Although we have published abstracts of meetings in the past, the Journal is dedicated to enhancing the education of gastroenterologists, hepatologists, and nutritionists in the broad sense. The most recent effort in the past decade in clinical gastroenterology is largely centered around pathologic identification of disease through endoscopic procedures. However, the field of gastroenterology is broad, and mineral metabolism and nutrition are certainly two of the main functions of the gastrointestinal tract. When they are disturbed, disease occurs that becomes a challenge to all gastroenterologists. Certainly, iron, one of the major minerals, reflects the importance of mineral metabolism in gastroenterology.
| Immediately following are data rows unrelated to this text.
(* ===== verification/Handler.v ===== *)
(** * The reconciliation of one resource, for both controllers

    [Do] and [updateStatus] of [redissentinel_handler.go] and
    [redisstandalone_handler.go] are the same text over different services; the
    services are a record of operations here, and the two handler files give
    the instances. A handler's program threads the store of the cache: the
    objects in its heap are changed in place, through addresses. *)

From S2P Require Import Prelude GoStd Corev1 Api Util Common Status Effects K8s Cache.

(** ** Programs that change the store *)

Definition M (S A : Type) : Type := Store S -> prog (A * Store S).

Definition retM {S A} (a : A) : M S A := fun st => Ret (a, st).
Definition bindM {S A B} (m : M S A) (f : A -> M S B) : M S B :=
  fun st => bind (m st) (fun '(a, st) => f a st).
Definition lift {S A} (p : prog A) : M S A := fun st => bind p (fun a => Ret (a, st)).

Notation "'do*' x ':=' m 'in' k" := (bindM m (fun x => k))
  (at level 10, x pattern, m at level 100, k at level 200).

Definition okM {S} : M S (result unit) := retM (inr tt).
Definition failM {S} (err : error) : M S (result unit) := retM (inl err).

(** Dereference and assign through an address. *)
Definition deref {S} (l : loc) : M S (CustomResource S) :=
  fun st => bind (or_panic (heap st !! l)) (fun o => Ret (o, st)).
Definition assign {S} (l : loc) (o : CustomResource S) : M S unit :=
  fun st => Ret (tt, write l o st).

(** The readings a condition setter takes; the last two are unused when the
    stored condition is replaced rather than refreshed. *)
Definition read_clock : prog Clock :=
  let* a := act Now in
  let* b := act Now in
  let* c := act Now in
  let* d := act Now in
  Ret (mkClock a b c d).

(** ** The services a handler calls *)

Record Operations (S : Type) := mkOperations {
  op_kind : kind;
  op_Kind : string;
  op_zero : S;
  op_Validate : CustomResource S -> CustomResource S * (bool * option error);
  op_UpdateSpec : string -> CustomResource S -> prog (CustomResource S * option error);
  op_UpdateStatus : string -> CustomResource S -> prog (CustomResource S * option error);
  op_Cache : loc -> Store S -> option (Meta * Store S);
  op_Ensure : CustomResource S -> StringMap -> list OwnerReference ->
    prog (CustomResource S * result unit);
  op_CheckAndHeal : CustomResource S -> Meta -> prog (result unit)
}.
Arguments mkOperations {S}.
Arguments op_kind {S}.
Arguments op_Kind {S}.
Arguments op_zero {S}.
Arguments op_Validate {S}.
Arguments op_UpdateSpec {S}.
Arguments op_UpdateStatus {S}.
Arguments op_Cache {S}.
Arguments op_Ensure {S}.
Arguments op_CheckAndHeal {S}.

(** [getLabels] and [createOwnerReferences]. *)
Definition getLabels {S} (rc : CustomResource S) : StringMap :=
  let dynLabels : StringMap :=
    {[ LabelNameKey := Namespace (meta rc) ^^ "_" ^^ Name (meta rc) ]} in
  MergeLabels [DefaultLabels; dynLabels; Labels (meta rc)].

Definition NewControllerRef (m : ObjectMeta) (gvk : string * string) : OwnerReference :=
  mkOwnerReference gvk.1 gvk.2 (Name m) (UID m) (Some true) (Some true).

Definition createOwnerReferences {S} (Kind : string) (rc : CustomResource S) : list OwnerReference :=
  [NewControllerRef (meta rc) (VersionKind Kind)].

Section handler.
  Context {TF : TimeFormat} {S : Type} (ops : Operations S).

(** An event about the object at an address. *)
Definition event_on (l : loc) (e : kind -> ObjectMeta -> prog unit) : M S unit :=
  do* o := deref l in lift (e (op_kind ops) (meta o)).

(** [rc.Status.SetXCondition(...)]. *)
Definition set_condition (l : loc) (set : Clock -> ClusterStatus -> ClusterStatus) : M S unit :=
  do* clk := lift read_clock in
  do* o := deref l in
  assign l (set_Status (set clk (Status o)) o).

(** The two updates of a custom resource, in place. *)
Definition UpdateStatusAt (l : loc) : M S (option error) :=
  do* o := deref l in
  do* (o, err) := lift (op_UpdateStatus ops (Namespace (meta o)) o) in
  do* _ := assign l o in
  retM err.

Definition UpdateSpecAt (l : loc) : M S (option error) :=
  do* o := deref l in
  do* (o, err) := lift (op_UpdateSpec ops (Namespace (meta o)) o) in
  do* _ := assign l o in
  retM err.

Definition updateStatus (m : Meta) : M S (option error) :=
  let rc := Obj m in
  if negb (bool_decide (State m = StateCheck)) then
    do* _ :=
      (if (m_Status m =? ClusterConditionCreating)%string then
         do* _ := event_on rc Event.CreateCluster in
         set_condition rc (fun clk => SetCreateCondition clk (Message m))
       else if (m_Status m =? ClusterConditionScaling)%string then
         do* _ := event_on rc (fun k o => Event.NewSlaveAdd k o (Message m)) in
         set_condition rc (fun clk => SetScalingUpCondition clk (Message m))
       else if (m_Status m =? ClusterConditionScalingDown)%string then
         do* _ := event_on rc (fun k o => Event.SlaveRemove k o (Message m)) in
         set_condition rc (fun clk => SetScalingDownCondition clk (Message m))
       else if (m_Status m =? ClusterConditionUpgrading)%string then
         do* _ := event_on rc (fun k o => Event.UpdateSentinelStatus k o (Message m)) in
         set_condition rc (fun clk => SetUpgradingCondition clk (Message m))
       else
         do* _ := event_on rc (fun k o => Event.UpdateSentinelStatus k o (Message m)) in
         set_condition rc (fun clk => SetUpdatingCondition clk (Message m))) in
    UpdateStatusAt rc
  else retM None.

(** The end of [Do] after a failure: event, condition, status, gauge. *)
Definition report_failure (rc : loc) (err : error) : M S (option error) :=
  do* _ := event_on rc (fun k o => Event.FailedCluster k o (Error err)) in
  do* _ := set_condition rc (fun clk => SetFailedCondition clk (Error err)) in
  UpdateStatusAt rc.

Definition set_error (rc : loc) : M S unit :=
  do* o := deref rc in
  lift (Metrics.SetClusterError (Namespace (meta o)) (Name (meta o))).

Definition set_ok (rc : loc) : M S unit :=
  do* o := deref rc in
  lift (Metrics.SetClusterOK (Namespace (meta o)) (Name (meta o))).

(** The handling of an error of [CheckAndHeal]. *)
Definition heal_failed (rc : loc) (err : error) : M S (result unit) :=
  do* _ := set_error rc in
  if negb (Error err =? NeedRequeueMsg)%string then
    do* updateFailedErr := report_failure rc err in
    match updateFailedErr with
    | Some e => failM e
    | None => failM err
    end
  else
    do* o := deref rc in
    match Conditions (Status o) with
    | c :: _ =>
        if (Type_ c =? ClusterConditionHealthy)%string then
          do* _ := event_on rc Event.CreateCluster in
          do* _ := set_condition rc (fun clk =>
            SetCreateCondition clk "redis server or sentinel server be removed by user, restart") in
          do* updateFailedErr := UpdateStatusAt rc in
          match updateFailedErr with
          | Some e => failM e
          | None => failM err
          end
        else failM err
    | [] => failM err
    end.

(** The successful end of [Do]. *)
Definition set_ready (rc : loc) : M S (result unit) :=
  do* _ := event_on rc Event.HealthCluster in
  do* _ := set_condition rc (fun clk => SetReadyCondition clk "Cluster ok") in
  do* updateFailedErr := UpdateStatusAt rc in
  match updateFailedErr with
  | Some e => failM e
  | None => do* _ := set_ok rc in okM
  end.

(** [Ensure(meta.Obj, labels, oRefs)] on the object in the heap. *)
Definition ensure_at (l : loc) (labels : StringMap) (oRefs : list OwnerReference)
    : M S (result unit) :=
  do* o := deref l in
  do* (o, r) := lift (op_Ensure ops o labels oRefs) in
  do* _ := assign l o in
  retM r.

(** [Do] after the validation: cache, status, ensure, check and heal. *)
Definition reconcile_valid (rc : loc) : M S (result unit) :=
  do* m := (fun st => or_panic (op_Cache ops rc st)) in
  do* statusErr := updateStatus m in
  match statusErr with
  | Some err => failM err
  | None =>
      do* o := deref rc in
      let oRefs := createOwnerReferences (op_Kind ops) o in
      let labels := getLabels o in
      do* _ := event_on rc Event.EnsureCluster in
      do* ensured := ensure_at (Obj m) labels oRefs in
      match ensured with
      | inl err =>
          do* updateFailedErr := report_failure rc err in
          match updateFailedErr with
          | Some e => failM e
          | None => do* _ := set_error rc in failM err
          end
      | inr _ =>
          do* _ := event_on rc Event.CheckCluster in
          do* mobj := deref (Obj m) in
          do* healed := lift (op_CheckAndHeal ops mobj m) in
          match healed with
          | inl err => heal_failed rc err
          | inr _ => set_ready rc
          end
      end
  end.

Definition Do (rc : loc) : M S (result unit) :=
  do* o := deref rc in
  let '(o, (modified, err)) := op_Validate ops o in
  do* _ := assign rc o in
  match err with
  | Some err => do* _ := set_error rc in failM err
  | None =>
      if (modified : bool) then
        do* updateErr := UpdateSpecAt rc in
        match updateErr with
        | Some e => failM e
        | None => failM ErrNeedRequeueImmediately
        end
      else reconcile_valid rc
  end.

End handler.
If one looks at the history of gastroenterology, one can understand the importance of mineral metabolism. We are indebted to Colonel William Crosby, who designed the Crosby capsule in 1956, which helped us understand tropical and nontropical sprue. His efforts were largely in iron metabolism and hematology. Iron, as a single mineral in the elemental chain, is responsible for the diseases of iron loss and malnutrition, clarified by Crosby's effort, iron overload, and hereditary disorders, such as hemochromatosis. Iron overload can affect almost every organ in the body, and, certainly, iron deficiency anemia is a problem that every physician has to deal with in all disciplines. The exciting discoveries in genetics in hemochromatosis has made this relatively common disease more transparent and, hence, more easily diagnosed and should become an important consideration in the differential diagnosis of numerous clinical problems.
For all of the above reasons, the Editorial staff and Publisher are excited and encouraged that the publication of the Bioiron 2001 abstracts in the Journal will enhance the education in the field of gastroenterology and broaden the horizons of this Journal.